Provided data:
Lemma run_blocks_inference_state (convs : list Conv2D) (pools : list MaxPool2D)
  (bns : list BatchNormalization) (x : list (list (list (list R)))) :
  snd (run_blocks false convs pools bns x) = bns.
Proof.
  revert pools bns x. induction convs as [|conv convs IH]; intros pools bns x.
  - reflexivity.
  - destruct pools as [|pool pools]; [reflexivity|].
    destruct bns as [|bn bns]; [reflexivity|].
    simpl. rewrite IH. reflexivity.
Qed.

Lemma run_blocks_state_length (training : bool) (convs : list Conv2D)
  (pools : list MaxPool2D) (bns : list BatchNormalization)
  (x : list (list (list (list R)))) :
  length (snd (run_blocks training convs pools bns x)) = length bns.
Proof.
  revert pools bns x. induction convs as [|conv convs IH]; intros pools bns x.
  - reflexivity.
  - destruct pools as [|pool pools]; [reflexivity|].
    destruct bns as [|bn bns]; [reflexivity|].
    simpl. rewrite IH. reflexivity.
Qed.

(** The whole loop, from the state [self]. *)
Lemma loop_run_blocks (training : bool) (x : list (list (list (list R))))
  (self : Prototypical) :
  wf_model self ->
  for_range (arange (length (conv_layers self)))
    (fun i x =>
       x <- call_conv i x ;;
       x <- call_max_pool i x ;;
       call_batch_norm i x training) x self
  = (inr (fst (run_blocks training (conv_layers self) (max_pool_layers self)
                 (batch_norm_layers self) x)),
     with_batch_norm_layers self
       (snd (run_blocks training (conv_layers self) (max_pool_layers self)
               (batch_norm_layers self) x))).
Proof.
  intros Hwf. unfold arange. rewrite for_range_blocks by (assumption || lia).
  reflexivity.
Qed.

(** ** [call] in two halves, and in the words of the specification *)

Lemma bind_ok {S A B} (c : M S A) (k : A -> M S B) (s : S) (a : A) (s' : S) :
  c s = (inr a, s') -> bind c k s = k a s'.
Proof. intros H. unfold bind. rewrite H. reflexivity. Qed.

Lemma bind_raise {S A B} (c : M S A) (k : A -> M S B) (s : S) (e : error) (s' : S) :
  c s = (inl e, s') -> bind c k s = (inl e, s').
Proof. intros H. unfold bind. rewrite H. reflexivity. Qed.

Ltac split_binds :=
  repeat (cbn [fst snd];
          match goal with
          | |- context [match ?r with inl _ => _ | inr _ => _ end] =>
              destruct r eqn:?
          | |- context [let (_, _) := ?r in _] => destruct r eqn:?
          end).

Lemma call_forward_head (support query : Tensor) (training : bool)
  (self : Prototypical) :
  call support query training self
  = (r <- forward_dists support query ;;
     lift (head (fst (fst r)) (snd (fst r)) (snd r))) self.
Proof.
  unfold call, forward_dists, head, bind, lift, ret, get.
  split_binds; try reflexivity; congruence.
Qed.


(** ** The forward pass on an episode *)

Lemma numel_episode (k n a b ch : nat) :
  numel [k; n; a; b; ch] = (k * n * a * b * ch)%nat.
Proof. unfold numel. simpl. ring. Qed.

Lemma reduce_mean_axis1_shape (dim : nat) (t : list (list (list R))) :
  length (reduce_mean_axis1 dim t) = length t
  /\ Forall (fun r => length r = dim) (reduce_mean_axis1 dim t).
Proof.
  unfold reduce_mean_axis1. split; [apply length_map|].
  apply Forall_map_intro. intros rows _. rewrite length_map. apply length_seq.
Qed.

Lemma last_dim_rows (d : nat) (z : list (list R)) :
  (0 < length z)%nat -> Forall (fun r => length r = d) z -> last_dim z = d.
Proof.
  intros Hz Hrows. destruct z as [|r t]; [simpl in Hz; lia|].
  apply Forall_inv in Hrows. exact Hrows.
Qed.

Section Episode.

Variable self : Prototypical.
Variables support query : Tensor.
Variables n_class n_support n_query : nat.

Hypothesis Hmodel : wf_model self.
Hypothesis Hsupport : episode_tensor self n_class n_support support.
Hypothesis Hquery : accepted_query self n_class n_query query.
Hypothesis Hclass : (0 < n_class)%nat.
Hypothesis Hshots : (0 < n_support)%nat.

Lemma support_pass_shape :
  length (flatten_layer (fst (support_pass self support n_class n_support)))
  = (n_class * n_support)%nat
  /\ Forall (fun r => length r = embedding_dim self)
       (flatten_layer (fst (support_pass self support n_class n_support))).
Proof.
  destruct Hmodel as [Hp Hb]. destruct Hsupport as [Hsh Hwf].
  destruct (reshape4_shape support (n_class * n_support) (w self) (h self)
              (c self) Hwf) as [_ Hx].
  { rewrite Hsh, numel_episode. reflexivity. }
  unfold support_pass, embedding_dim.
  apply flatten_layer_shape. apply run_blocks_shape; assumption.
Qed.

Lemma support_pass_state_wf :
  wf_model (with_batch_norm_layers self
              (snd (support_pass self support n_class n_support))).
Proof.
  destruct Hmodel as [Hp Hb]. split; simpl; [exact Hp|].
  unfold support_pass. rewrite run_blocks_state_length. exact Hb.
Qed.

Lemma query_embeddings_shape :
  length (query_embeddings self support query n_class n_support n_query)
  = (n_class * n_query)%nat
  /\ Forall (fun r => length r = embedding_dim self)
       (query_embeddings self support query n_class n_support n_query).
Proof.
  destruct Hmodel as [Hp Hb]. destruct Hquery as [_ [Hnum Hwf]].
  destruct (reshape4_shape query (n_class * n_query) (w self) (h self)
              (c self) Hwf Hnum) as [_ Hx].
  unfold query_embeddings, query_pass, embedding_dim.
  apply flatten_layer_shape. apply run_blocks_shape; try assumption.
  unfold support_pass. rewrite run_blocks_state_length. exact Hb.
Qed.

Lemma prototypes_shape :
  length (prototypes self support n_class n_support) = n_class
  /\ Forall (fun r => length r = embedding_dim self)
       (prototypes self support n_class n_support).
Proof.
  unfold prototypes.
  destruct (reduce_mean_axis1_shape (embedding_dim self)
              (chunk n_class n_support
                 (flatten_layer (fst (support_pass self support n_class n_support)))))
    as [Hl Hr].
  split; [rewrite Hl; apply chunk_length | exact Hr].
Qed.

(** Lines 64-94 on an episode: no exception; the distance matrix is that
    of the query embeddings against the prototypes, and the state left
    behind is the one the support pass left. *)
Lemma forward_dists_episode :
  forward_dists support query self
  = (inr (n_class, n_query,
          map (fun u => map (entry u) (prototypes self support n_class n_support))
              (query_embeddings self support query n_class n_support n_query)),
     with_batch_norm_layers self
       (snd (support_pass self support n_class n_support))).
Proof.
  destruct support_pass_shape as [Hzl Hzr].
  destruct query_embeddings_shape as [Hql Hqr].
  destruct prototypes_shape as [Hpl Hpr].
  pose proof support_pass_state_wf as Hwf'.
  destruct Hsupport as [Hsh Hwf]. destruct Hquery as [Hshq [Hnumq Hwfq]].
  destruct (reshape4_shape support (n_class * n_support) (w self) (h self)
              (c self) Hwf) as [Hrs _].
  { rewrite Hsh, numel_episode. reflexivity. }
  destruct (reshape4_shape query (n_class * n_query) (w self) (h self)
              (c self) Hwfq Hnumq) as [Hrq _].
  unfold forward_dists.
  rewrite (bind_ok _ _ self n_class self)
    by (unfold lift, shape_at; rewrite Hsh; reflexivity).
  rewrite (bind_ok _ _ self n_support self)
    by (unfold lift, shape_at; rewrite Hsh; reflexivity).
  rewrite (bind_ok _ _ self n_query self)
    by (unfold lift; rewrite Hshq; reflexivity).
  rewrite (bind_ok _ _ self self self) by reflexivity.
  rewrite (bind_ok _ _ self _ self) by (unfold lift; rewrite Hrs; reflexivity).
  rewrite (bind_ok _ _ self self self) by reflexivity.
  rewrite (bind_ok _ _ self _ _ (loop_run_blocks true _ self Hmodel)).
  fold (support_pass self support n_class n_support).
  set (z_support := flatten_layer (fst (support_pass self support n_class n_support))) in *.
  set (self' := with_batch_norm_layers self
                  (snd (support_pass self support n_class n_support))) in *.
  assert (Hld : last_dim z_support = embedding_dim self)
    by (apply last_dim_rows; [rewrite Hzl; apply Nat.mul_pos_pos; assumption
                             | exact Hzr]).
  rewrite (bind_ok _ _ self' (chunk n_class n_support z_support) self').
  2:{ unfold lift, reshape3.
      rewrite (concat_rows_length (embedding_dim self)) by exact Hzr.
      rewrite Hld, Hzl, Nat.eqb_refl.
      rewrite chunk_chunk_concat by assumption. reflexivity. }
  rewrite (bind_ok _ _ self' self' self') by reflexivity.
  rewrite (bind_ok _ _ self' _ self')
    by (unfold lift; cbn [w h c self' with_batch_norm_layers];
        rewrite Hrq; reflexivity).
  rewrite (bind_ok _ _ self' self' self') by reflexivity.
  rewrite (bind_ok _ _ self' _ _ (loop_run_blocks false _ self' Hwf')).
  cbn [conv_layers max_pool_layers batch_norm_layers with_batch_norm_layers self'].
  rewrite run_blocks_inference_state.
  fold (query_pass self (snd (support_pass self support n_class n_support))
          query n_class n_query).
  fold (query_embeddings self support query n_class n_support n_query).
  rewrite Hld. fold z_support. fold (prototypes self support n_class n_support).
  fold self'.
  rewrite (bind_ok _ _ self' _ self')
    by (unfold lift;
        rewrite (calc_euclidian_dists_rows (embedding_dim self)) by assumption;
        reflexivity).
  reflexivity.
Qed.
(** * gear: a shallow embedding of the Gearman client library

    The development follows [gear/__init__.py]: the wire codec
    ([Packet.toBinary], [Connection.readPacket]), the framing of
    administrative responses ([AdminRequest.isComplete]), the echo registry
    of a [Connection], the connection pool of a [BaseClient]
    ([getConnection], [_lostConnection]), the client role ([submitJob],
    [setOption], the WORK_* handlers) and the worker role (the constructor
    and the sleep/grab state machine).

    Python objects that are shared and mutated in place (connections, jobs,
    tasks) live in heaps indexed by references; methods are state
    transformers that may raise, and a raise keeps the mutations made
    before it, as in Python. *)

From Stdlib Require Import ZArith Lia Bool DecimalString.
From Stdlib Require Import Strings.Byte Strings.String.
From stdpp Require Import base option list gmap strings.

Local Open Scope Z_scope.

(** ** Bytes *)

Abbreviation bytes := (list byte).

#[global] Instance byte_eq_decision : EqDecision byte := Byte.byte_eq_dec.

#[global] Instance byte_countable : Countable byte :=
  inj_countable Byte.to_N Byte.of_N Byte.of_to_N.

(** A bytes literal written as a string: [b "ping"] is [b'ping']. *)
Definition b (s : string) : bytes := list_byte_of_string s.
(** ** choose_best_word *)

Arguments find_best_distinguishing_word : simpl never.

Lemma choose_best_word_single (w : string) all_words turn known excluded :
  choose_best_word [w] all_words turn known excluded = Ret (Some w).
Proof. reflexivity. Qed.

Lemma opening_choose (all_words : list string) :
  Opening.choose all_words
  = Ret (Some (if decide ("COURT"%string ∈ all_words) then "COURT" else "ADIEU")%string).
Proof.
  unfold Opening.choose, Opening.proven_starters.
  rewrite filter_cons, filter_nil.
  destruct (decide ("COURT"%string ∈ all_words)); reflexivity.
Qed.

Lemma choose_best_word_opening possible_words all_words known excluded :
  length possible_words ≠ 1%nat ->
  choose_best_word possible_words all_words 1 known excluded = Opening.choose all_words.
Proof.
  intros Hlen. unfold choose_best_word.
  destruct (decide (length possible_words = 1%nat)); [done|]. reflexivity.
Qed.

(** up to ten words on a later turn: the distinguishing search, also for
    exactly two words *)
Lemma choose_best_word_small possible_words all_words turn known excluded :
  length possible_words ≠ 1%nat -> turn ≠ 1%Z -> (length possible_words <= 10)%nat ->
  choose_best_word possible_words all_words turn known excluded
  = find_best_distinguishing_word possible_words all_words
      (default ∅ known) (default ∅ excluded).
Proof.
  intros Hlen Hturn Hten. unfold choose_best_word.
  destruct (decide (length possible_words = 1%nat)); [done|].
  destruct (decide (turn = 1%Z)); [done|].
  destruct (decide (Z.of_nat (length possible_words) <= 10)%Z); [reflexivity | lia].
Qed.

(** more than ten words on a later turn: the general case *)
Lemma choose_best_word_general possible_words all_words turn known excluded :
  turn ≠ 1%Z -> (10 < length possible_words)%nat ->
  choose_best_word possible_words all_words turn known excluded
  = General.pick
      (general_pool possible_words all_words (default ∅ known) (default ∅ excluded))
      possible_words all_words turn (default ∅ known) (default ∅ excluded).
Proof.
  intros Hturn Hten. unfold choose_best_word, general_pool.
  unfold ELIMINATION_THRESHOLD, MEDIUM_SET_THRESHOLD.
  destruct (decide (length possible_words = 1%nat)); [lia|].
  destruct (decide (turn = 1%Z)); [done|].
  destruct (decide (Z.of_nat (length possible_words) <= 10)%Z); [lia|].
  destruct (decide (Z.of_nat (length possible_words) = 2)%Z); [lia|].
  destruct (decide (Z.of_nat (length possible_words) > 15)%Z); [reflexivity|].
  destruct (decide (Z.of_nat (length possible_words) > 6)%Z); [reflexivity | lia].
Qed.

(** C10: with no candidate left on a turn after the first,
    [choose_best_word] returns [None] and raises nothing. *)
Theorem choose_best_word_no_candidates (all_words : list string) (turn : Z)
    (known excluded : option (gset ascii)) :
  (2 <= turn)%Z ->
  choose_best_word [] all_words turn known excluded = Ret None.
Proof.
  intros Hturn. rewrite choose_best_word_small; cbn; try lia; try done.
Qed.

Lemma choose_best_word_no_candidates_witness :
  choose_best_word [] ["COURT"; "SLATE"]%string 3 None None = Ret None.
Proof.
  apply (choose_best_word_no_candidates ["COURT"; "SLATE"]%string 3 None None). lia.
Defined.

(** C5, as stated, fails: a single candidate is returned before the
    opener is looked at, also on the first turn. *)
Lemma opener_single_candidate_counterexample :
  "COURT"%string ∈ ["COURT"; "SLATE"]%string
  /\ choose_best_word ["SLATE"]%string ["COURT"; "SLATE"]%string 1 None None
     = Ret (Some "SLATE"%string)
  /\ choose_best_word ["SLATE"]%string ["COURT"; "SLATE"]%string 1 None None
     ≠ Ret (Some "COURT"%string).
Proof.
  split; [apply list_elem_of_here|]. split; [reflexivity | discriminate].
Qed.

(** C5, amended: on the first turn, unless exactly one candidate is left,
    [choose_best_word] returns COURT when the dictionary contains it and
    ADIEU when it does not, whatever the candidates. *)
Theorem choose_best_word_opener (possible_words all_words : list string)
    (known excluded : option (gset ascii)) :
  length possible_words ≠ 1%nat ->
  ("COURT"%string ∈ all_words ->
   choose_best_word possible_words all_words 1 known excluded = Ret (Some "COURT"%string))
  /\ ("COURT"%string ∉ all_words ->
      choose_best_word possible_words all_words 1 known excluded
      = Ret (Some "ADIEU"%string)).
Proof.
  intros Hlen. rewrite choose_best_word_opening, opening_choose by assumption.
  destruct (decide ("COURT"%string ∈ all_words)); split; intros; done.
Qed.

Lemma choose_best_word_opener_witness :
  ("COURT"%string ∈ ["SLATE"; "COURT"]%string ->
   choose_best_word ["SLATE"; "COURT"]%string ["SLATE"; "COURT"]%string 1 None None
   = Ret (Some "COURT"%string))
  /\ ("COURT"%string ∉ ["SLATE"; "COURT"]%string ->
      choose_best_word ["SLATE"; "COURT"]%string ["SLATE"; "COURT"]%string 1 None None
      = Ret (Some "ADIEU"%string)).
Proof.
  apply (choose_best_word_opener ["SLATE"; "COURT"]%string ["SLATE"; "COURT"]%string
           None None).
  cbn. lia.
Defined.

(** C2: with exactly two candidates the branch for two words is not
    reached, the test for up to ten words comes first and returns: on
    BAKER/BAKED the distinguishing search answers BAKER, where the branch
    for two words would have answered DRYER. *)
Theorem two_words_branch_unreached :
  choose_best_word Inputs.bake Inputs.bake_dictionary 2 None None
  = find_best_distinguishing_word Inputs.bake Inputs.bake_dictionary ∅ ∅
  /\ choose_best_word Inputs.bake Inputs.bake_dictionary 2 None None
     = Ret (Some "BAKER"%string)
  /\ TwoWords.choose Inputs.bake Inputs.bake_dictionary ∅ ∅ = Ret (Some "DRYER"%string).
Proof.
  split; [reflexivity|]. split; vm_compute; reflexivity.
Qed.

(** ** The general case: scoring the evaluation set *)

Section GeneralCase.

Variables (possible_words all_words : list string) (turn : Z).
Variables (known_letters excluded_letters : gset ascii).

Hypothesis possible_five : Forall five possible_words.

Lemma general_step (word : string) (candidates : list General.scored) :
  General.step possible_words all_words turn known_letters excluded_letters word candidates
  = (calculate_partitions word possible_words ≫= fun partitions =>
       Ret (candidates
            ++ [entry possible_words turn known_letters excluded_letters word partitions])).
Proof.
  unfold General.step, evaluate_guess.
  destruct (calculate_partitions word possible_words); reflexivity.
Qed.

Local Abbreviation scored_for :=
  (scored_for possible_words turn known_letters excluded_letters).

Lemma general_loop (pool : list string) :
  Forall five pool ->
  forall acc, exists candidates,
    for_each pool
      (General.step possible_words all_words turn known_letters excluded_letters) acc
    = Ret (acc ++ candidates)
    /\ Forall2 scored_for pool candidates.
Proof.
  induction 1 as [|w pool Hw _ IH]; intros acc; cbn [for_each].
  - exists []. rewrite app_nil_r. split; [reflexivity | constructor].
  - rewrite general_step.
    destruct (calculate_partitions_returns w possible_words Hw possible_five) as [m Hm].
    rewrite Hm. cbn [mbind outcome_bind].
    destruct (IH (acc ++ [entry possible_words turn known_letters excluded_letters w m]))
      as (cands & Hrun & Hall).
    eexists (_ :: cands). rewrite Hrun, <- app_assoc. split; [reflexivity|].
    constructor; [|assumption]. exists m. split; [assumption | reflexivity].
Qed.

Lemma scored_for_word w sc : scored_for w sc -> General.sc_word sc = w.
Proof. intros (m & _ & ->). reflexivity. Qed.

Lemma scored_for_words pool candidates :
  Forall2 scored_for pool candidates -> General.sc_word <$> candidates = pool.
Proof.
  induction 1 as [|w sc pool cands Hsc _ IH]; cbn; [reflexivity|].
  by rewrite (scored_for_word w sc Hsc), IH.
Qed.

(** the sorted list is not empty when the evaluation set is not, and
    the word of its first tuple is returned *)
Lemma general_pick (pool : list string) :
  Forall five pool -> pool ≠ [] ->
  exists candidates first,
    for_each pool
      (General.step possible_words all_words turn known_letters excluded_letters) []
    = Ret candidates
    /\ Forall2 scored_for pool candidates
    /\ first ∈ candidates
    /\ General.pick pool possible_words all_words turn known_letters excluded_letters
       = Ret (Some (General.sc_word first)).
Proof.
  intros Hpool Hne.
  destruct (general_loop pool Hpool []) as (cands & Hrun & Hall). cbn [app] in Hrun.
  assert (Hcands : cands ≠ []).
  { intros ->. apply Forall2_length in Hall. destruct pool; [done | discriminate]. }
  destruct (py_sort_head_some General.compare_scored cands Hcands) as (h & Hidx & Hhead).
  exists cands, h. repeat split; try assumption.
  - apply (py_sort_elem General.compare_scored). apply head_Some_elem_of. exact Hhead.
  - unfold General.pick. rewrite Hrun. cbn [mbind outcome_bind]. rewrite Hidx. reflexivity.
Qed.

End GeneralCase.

To do:
Find every line in the records above that contains the word "exactly", and copy each one.

Your response:
    exactly two words *)
(** C5, amended: on the first turn, unless exactly one candidate is left,
(** C2: with exactly two candidates the branch for two words is not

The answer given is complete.